Two years later, he came to the University of Houston to run for the Cougars. In 1959–60, he captured consecutive NCAA cross-country titles and followed each with an AAU XC win. In 1960, he set a world indoor two-mile record with 8:46. Six days later, he won the AAU three-mile with another world record of 13:26. He was the only male runner to win both the NCAA and AAU Cross Country individual championship in the same year until 1992 (Bob Kennedy).

At the 1960 Olympic games in Rome, he placed fourth in the 5,000 metre heats, did not finish the 10,000 metres and placed a disappointing 54th in the marathon in 2:37.

During his career, he broke over 10 Australian records from 2 miles to 10,000m and was the first Australian to break 14 minutes for 5000m and 30 and 29 minutes for 10,000m.

Lawrence returned to America where he became an American citizen in the early 1980s.

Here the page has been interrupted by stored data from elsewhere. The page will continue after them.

(* ===== verification/Requests.v ===== *)
(** * Requests: a request from the network to the application and back

    Models the path of a request through [csdk/stack/src/ocstack.c] and
    [ocresource.c]: [HandleCARequests], [OCHandleRequests], [HandleStackRequests],
    [ProcessRequest] and what it calls, [SendDirectStackResponse] and the
    conversions of results.  Built as a routing endpoint with [WITH_PRESENCE].
    The handlers of the application and the answers of /oic/res and of
    collections are members of [StackEnv]. *)
From S2P Require SecureResourceManager.
From S2P Require Import Prelude Effects Heap StackTypes Endpoint Discovery Routing ServerRequest Resources Observe CaCommon CaMessage.

(** ** Conversions *)

Definition CAToOCPayloadFormat (caFormat : CAPayloadFormat_t) : OCPayloadFormat :=
  match caFormat with
  | CA_FORMAT_UNDEFINED => OC_FORMAT_UNDEFINED
  | CA_FORMAT_APPLICATION_CBOR => OC_FORMAT_CBOR
  | CA_FORMAT_APPLICATION_VND_OCF_CBOR => OC_FORMAT_VND_OCF_CBOR
  | _ => OC_FORMAT_UNSUPPORTED
  end.

Definition OCToCAStackResult (ocCode : OCStackResult) (method : OCMethod) : Z :=
  match ocCode with
  | OC_STACK_OK =>
      match method with
      | OC_REST_PUT | OC_REST_POST => CA_CHANGED
      | OC_REST_GET => CA_CONTENT
      | OC_REST_DELETE => CA_DELETED
      | _ => CA_CONTENT
      end
  | OC_STACK_RESOURCE_CREATED => CA_CREATED
  | OC_STACK_RESOURCE_DELETED => CA_DELETED
  | OC_STACK_RESOURCE_CHANGED => CA_CHANGED
  | OC_STACK_INVALID_QUERY => CA_BAD_REQ
  | OC_STACK_INVALID_OPTION => CA_BAD_OPT
  | OC_STACK_NO_RESOURCE => CA_NOT_FOUND
  | OC_STACK_COMM_ERROR => CA_RETRANSMIT_TIMEOUT
  | OC_STACK_GATEWAY_TIMEOUT => CA_RETRANSMIT_TIMEOUT
  | OC_STACK_NOT_ACCEPTABLE => CA_NOT_ACCEPTABLE
  | OC_STACK_UNAUTHORIZED_REQ => CA_UNAUTHORIZED_REQ
  | OC_STACK_FORBIDDEN_REQ => CA_FORBIDDEN_REQ
  | OC_STACK_INTERNAL_SERVER_ERROR => CA_INTERNAL_SERVER_ERROR
  | OC_STACK_BAD_ENDPOINT => CA_BAD_REQ
  | OC_STACK_SERVICE_UNAVAILABLE => CA_SERVICE_UNAVAILABLE
  | OC_STACK_INVALID_METHOD => CA_METHOD_NOT_ALLOWED
  | OC_STACK_TOO_LARGE_REQ => CA_REQUEST_ENTITY_TOO_LARGE
  | _ => CA_INTERNAL_SERVER_ERROR
  end.

Definition OCResultToSuccess (ocResult : OCStackResult) : bool :=
  match ocResult with
  | OC_STACK_OK | OC_STACK_RESOURCE_CREATED | OC_STACK_RESOURCE_DELETED | OC_STACK_CONTINUE
  | OC_STACK_RESOURCE_CHANGED | OC_STACK_SLOW_RESOURCE => true
  | _ => false
  end.

(** The text up to the first ['?'], and what follows it. *)
Fixpoint split_query (uri : list Z) : list Z * option (list Z) :=
  match uri with
  | [] => ([], None)
  | c :: rest => if c =? 63 then ([], Some rest) else let '(u, q) := split_query rest in (c :: u, q)
  end.

(** The query and the URI without it; no block for an empty text. *)
Definition getQueryFromUri (uri : option (list Z)) : M heap (OCStackResult * option (list Z) * option (list Z)) :=
  match uri with
  | None => mret (OC_STACK_INVALID_URI, None, None)
  | Some u =>
      let '(path, q) := split_query u in
      ok ← (match path with [] => mret true | _ => OICCalloc (Z.of_nat (length path) + 1) 1 end);
      if negb ok then mret (OC_STACK_NO_MEMORY, None, None)
      else
        let p := match path with [] => None | _ => Some path end in
        match default [] q with
        | [] => mret (OC_STACK_OK, None, p)
        | q =>
            ok ← OICCalloc (Z.of_nat (length q) + 1) 1;
            if negb ok then _ ← OICFree p; mret (OC_STACK_NO_MEMORY, None, None)
            else mret (OC_STACK_OK, Some q, p)
        end
  end.

Section Requests.
Context `{StackEnv}.

(** ** Responses of the stack itself *)

Definition direct_info (coapID res : Z) (ty : CAMessageType_t) (n : Z) (os : option (list CAHeaderOption_t))
    (tok : option (list Z)) (tokLength : Z) (uri : option (list Z)) (data : CADataType_t) : CAResponseInfo_t := {|
  result := res;
  res_info := {|
    CaMessage.type := ty; CaMessage.messageId := coapID; CaMessage.token := tok; CaMessage.tokenLength := tokLength;
    CaMessage.options := os; CaMessage.numOptions := n; CaMessage.payload := None; CaMessage.payloadSize := 0;
    CaMessage.payloadFormat := CA_FORMAT_UNDEFINED; CaMessage.acceptFormat := CA_FORMAT_UNDEFINED;
    CaMessage.payloadVersion := 0; CaMessage.acceptVersion := 0; CaMessage.resourceUri := uri;
    CaMessage.identity := no_identity; CaMessage.info_dataType := Some data |};
  res_isMulticast := false |}.

(** A client cannot send an empty acknowledgement through a gateway and posts a
    request instead. *)
Definition post_empty (endPoint : OCDevAddr) (info : CAResponseInfo_t) : M stack OCStackResult :=
  let i := res_info info in
  uri ← in_heap (OICStrdup (Some (chars "/oic/gateway")));
  ok ← (if numOptions i =? 0 then mret true else in_heap (OICCalloc (numOptions i) sizeof_CAHeaderOption));
  if negb ok then
    _ ← in_heap (OICFree uri); _ ← in_heap (OICFree (resourceUri i)); _ ← in_heap (OICFree (options i));
    mret OC_STACK_NO_MEMORY
  else
    os ← lift (if numOptions i =? 0 then Some None
               else match options i with Some l => o ← read_at l 0 (numOptions i); Some (Some o) | None => None end);
    let req := {| method := CA_POST; req_isMulticast := false;
      req_info := {|
        CaMessage.type := CA_MSG_NONCONFIRM; CaMessage.messageId := messageId i; CaMessage.token := token i;
        CaMessage.tokenLength := tokenLength i; CaMessage.options := os; CaMessage.numOptions := numOptions i;
        CaMessage.payload := None; CaMessage.payloadSize := 0; CaMessage.payloadFormat := CA_FORMAT_UNDEFINED;
        CaMessage.acceptFormat := CA_FORMAT_UNDEFINED; CaMessage.payloadVersion := 0; CaMessage.acceptVersion := 0;
        CaMessage.resourceUri := uri; CaMessage.identity := no_identity; CaMessage.info_dataType := None |} |} in
    _ ← modify (add_posted endPoint req);
    s ← get;
    let res := request_result s endPoint req in
    _ ← in_heap (OICFree uri); _ ← in_heap (OICFree os);
    _ ← in_heap (OICFree (resourceUri i)); _ ← in_heap (OICFree (options i));
    mret (if decide (res = CA_STATUS_OK) then OC_STACK_OK else CAResultToOCResult res).
(** * PARTH-BOT: the chess rules engine and its search engine

    A shallow embedding of [utils/chess.ts] (squares, move generation,
    [applyMove], [getAllValidMoves]), of [services/chessEngine.ts]
    ([evaluatePosition], [minimax], [getBestMove]) and of
    [hooks/useChessGame.ts] ([checkGameStatus] and the event handlers), with
    what the components compute (the names of the cells, the list of
    captured pieces, the move labels, the status line), followed by the
    properties of the specification that are about them and by further
    properties of the code.

    Conventions of the embedding.
    - JavaScript numbers that index the board are integers ([Z]).
    - A [Square] is a string; its characters are bytes.
    - [null], [undefined] and array holes, which the code only ever tests
      for truthiness, are all [None].
    - A function that can throw returns an [outcome]: [TypeError] is the
      exception JavaScript raises when a property of [undefined] is read
      or written (a board row that does not exist).  [OutOfFuel] is only
      produced by the recursive search when its recursion budget is used
      up; a search that answers [OutOfFuel] for every budget is one that
      does not return.

    The file has six parts: the embedding of the rules and of the search,
    the vocabulary of the statements with the positions they are tried on,
    the embedding of the hook and of the components with the vocabulary of
    the further statements, the properties of the specification, the
    further properties, and the two properties of the specification that
    draw on them: that no legal move leaves the mover's king attacked, and
    which move [getBestMove] settles on. *)

From Stdlib Require Import ZArith List String Ascii Bool Lia.
From Stdlib Require Import DecimalString Permutation QArith.
Import ListNotations.

Open Scope string_scope.
Open Scope list_scope.
Open Scope Z_scope.

(** ** Outcomes: values, exceptions, exhausted recursion budget *)

Inductive outcome (A : Type) : Type :=
| Ok (a : A)
| TypeError
| OutOfFuel.
(** C2 (as the code has it): in a pass whose response carries the tool
    calls [calls], when the console takes the lines the loop writes and
    every call runs to its end (its arguments decode, or fail to decode
    with a [JSONDecodeError], and [json.dumps] encodes its result), the
    loop appends the response message, then for each call, in the order
    given, one log entry and one tool message that carries the call's
    id, executing the tools in that order after the one model call; the
    pass then falls through to the next test of the loop condition.
    When [json.dumps] raises on the result of a call, the calls before it
    having run to their end, the entry of that call is logged, no tool
    message is appended for it, the calls after it are not executed and
    the pass returns the failure result with the current iteration
    count.  A run whose first response carries one call that runs to its
    end and whose second carries none ends with [iterations = 2], a log
    of length 1 and [success = True]. *)
Theorem tool_call_turn :
  (forall (self : MainAgent) (groq_tools : list pyval) (s : state)
          (response : response_message) (calls : list tool_call),
      print_iteration (S (st_iteration s)) = Return tt ->
      chat_completions_create (client self)
        (completion_kwargs self groq_tools (st_messages s)) = Return response ->
      tool_calls response = Some calls ->
      calls <> [] ->
      print ("Tool calls count: " ++ decimal (List.length calls)) = Return tt ->
      (forallb (completes self) (enumerate calls) = true ->
       let s' :=
         {| st_messages :=
              (st_messages s ++ AssistantMsg response :: map (tool_message_of self) calls)%list;
            st_iteration := S (st_iteration s);
            st_execution_log := (st_execution_log s ++ map (entry_of self) calls)%list;
            st_trace :=
              (st_trace s
               ++ ModelCall (completion_kwargs self groq_tools (st_messages s))
                  :: map exec_event_of calls)%list |} in
       iteration_body self groq_tools s = (Return None, s')
       /\ (st_iteration s < max_iterations ->
           forall fuel, while_loop (S fuel) self groq_tools s
                        = while_loop fuel self groq_tools s'))
      /\ (forall (pre : list tool_call) (tc : tool_call) (post : list tool_call)
                 (tool_args : pyval) (tool_result : pydict) (e : exn),
            calls = (pre ++ tc :: post)%list ->
            forallb (completes self) (enumerate pre) = true ->
            before_execution (List.length pre) tc = Return tool_args ->
            execute_tool (tool_registry self) (function_name tc) tool_args
            = Return tool_result ->
            print_tool_result tool_result = Return tt ->
            json_dumps (PyDict tool_result) = Raise e ->
            print ("Error in iteration " ++ decimal (S (st_iteration s)) ++ ": "
                   ++ str_exn e) = Return tt ->
            let log :=
              (st_execution_log s ++ map (entry_of self) pre
               ++ [ {| tool := function_name tc;
                       arguments := tool_args;
                       result := tool_result |} ])%list in
            let r :=
              {| answer := Some ("Error occurred during processing: " ++ str_exn e);
                 chart_data := None;
                 execution_log := log;
                 success := false;
                 iterations := S (st_iteration s) |} in
            let s' :=
              {| st_messages :=
                   (st_messages s
                    ++ AssistantMsg response :: map (tool_message_of self) pre)%list;
                 st_iteration := S (st_iteration s);
                 st_execution_log := log;
                 st_trace :=
                   (st_trace s
                    ++ ModelCall (completion_kwargs self groq_tools (st_messages s))
                       :: map exec_event_of pre
                    ++ [ToolExec (function_name tc) tool_args])%list |} in
            iteration_body self groq_tools s = (Return (Some r), s')
            /\ (st_iteration s < max_iterations ->
                forall fuel, while_loop (S fuel) self groq_tools s
                             = Some (Return (Some r), s'))))
  /\ (forall (self : MainAgent) (user_query : string) (groq_tools : list pyval)
             (tc : tool_call) (first final : response_message),
         get_groq_tools self = Return groq_tools ->
         print_iteration 1 = Return tt ->
         chat_completions_create (client self)
           (completion_kwargs self groq_tools (st_messages (initial_state user_query)))
         = Return first ->
         tool_calls first = Some [tc] ->
         print ("Tool calls count: " ++ decimal 1) = Return tt ->
         completes self (0, tc) = true ->
         print_iteration 2 = Return tt ->
         chat_completions_create (client self)
           (completion_kwargs self groq_tools
              (st_messages (initial_state user_query)
               ++ [AssistantMsg first; tool_message_of self tc]))
         = Return final ->
         requested_tool_calls final = [] ->
         print_final_answer (content final) = Return tt ->
         exists (r : agent_result) (tr : list event),
           process_query self user_query = Some (Return r, tr)
           /\ iterations r = 2
           /\ execution_log r = [entry_of self tc]
           /\ answer r = content final
           /\ success r = true).
Proof.
  split.
  - intros self groq_tools s response calls Hbanner Hcall Hcalls Hne Hcount.
    assert (requested_tool_calls response = calls) as Hreq
      by (unfold requested_tool_calls; now rewrite Hcalls).
    split.
    + intros Hall s'.
      assert (iteration_body self groq_tools s = (Return None, s')) as Hbody.
      { rewrite (turn_completed _ _ _ _ Hbanner Hcall); rewrite Hreq; try assumption.
        unfold s', with_calls, answered, called. simpl. now rewrite <- !app_assoc. }
      split; [exact Hbody|].
      intros Hlt fuel. simpl while_loop.
      destruct (Nat.ltb_spec (st_iteration s) max_iterations) as [_|Hge]; [|lia].
      now rewrite Hbody.
    + intros pre tc post tool_args tool_result e Hsplit Hpre Hbefore Hexec Hlines
             Hdumps Hline log r s'.
      pose proof (before_execution_returns _ _ _ Hbefore) as Hargs. subst tool_args.
      rewrite tool_result_of_eq in Hexec. inversion Hexec as [Hresult].
      assert (stops self (List.length pre, tc) = Some (BeforeMessage, e)) as Hstop.
      { unfold stops. now rewrite Hbefore, Hresult, Hlines, Hdumps. }
      rewrite Hsplit in Hreq, Hcount.
      assert (iteration_body self groq_tools s = (Return (Some r), s')) as Hbody.
      { rewrite (turn_interrupted _ _ _ _ _ _ _ _ _ Hbanner Hcall Hreq Hcount Hpre Hstop).
        unfold reported, stopped, with_calls, answered, called.
        cbn [st_iteration st_execution_log st_trace st_messages].
        rewrite Hline. unfold r, s', log, failed, entry_of, exec_event_of.
        rewrite Hresult. now rewrite <- !app_assoc. }
      split; [exact Hbody|].
      intros Hlt fuel. now apply while_loop_returns.
  - intros self user_query groq_tools tc first final Htools Hbanner1 Hfirst Hcalls
           Hcount Hcompletes Hbanner2 Hfinal Hnone Hlines.
    assert (requested_tool_calls first = [tc]) as Hreq
      by (unfold requested_tool_calls; now rewrite Hcalls).
    pose (s0 := initial_state user_query).
    assert (iteration_body self groq_tools s0
            = (Return None,
               with_calls self [tc]
                 (answered first
                    (called (completion_kwargs self groq_tools (st_messages s0)) s0))))
      as Hbody.
    { rewrite (turn_completed self groq_tools s0 first Hbanner1 Hfirst); rewrite Hreq;
        try assumption; try discriminate; try reflexivity.
      unfold enumerate. simpl. now rewrite Hcompletes. }
    assert (passes 1 self groq_tools s0
            = Some (with_calls self [tc]
                      (answered first
                         (called (completion_kwargs self groq_tools (st_messages s0)) s0))))
      as Hpass by (simpl; now rewrite Hbody).
    destruct (process_query_next _ _ _ _ _ Htools Hpass
                ltac:(unfold max_iterations; lia)) as (_ & _ & Hreturn & _).
    pose proof (iteration_body_eq self groq_tools
                  (with_calls self [tc]
                     (answered first
                        (called (completion_kwargs self groq_tools (st_messages s0)) s0))))
      as Hnext.
    cbv zeta in Hnext.
    unfold with_calls, answered, called in Hnext.
    cbn [st_iteration st_execution_log st_trace st_messages map app] in Hnext.
    rewrite <- app_assoc in Hnext. cbn [app] in Hnext.
    change (st_iteration s0) with 0 in Hnext.
    unfold s0 in Hnext. rewrite Hbanner2, Hfinal, Hnone, Hlines in Hnext.
    do 2 eexists. split; [exact (Hreturn _ _ Hnext)|]. repeat split.
Qed.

He formed the Al Lawrence Running Club in Houston, which remains strong today. He co-authored 3 books with Mark Scheid, "The Self-Coached Runner", "The Self-Coached Runner II", "Running and Racing after 35" and an Autobiography "To Olympus and Beyond" (A Story of Life, Sport, and Love on Four Continents)

==Personal life==
He is great uncle of British runner Michael Clark.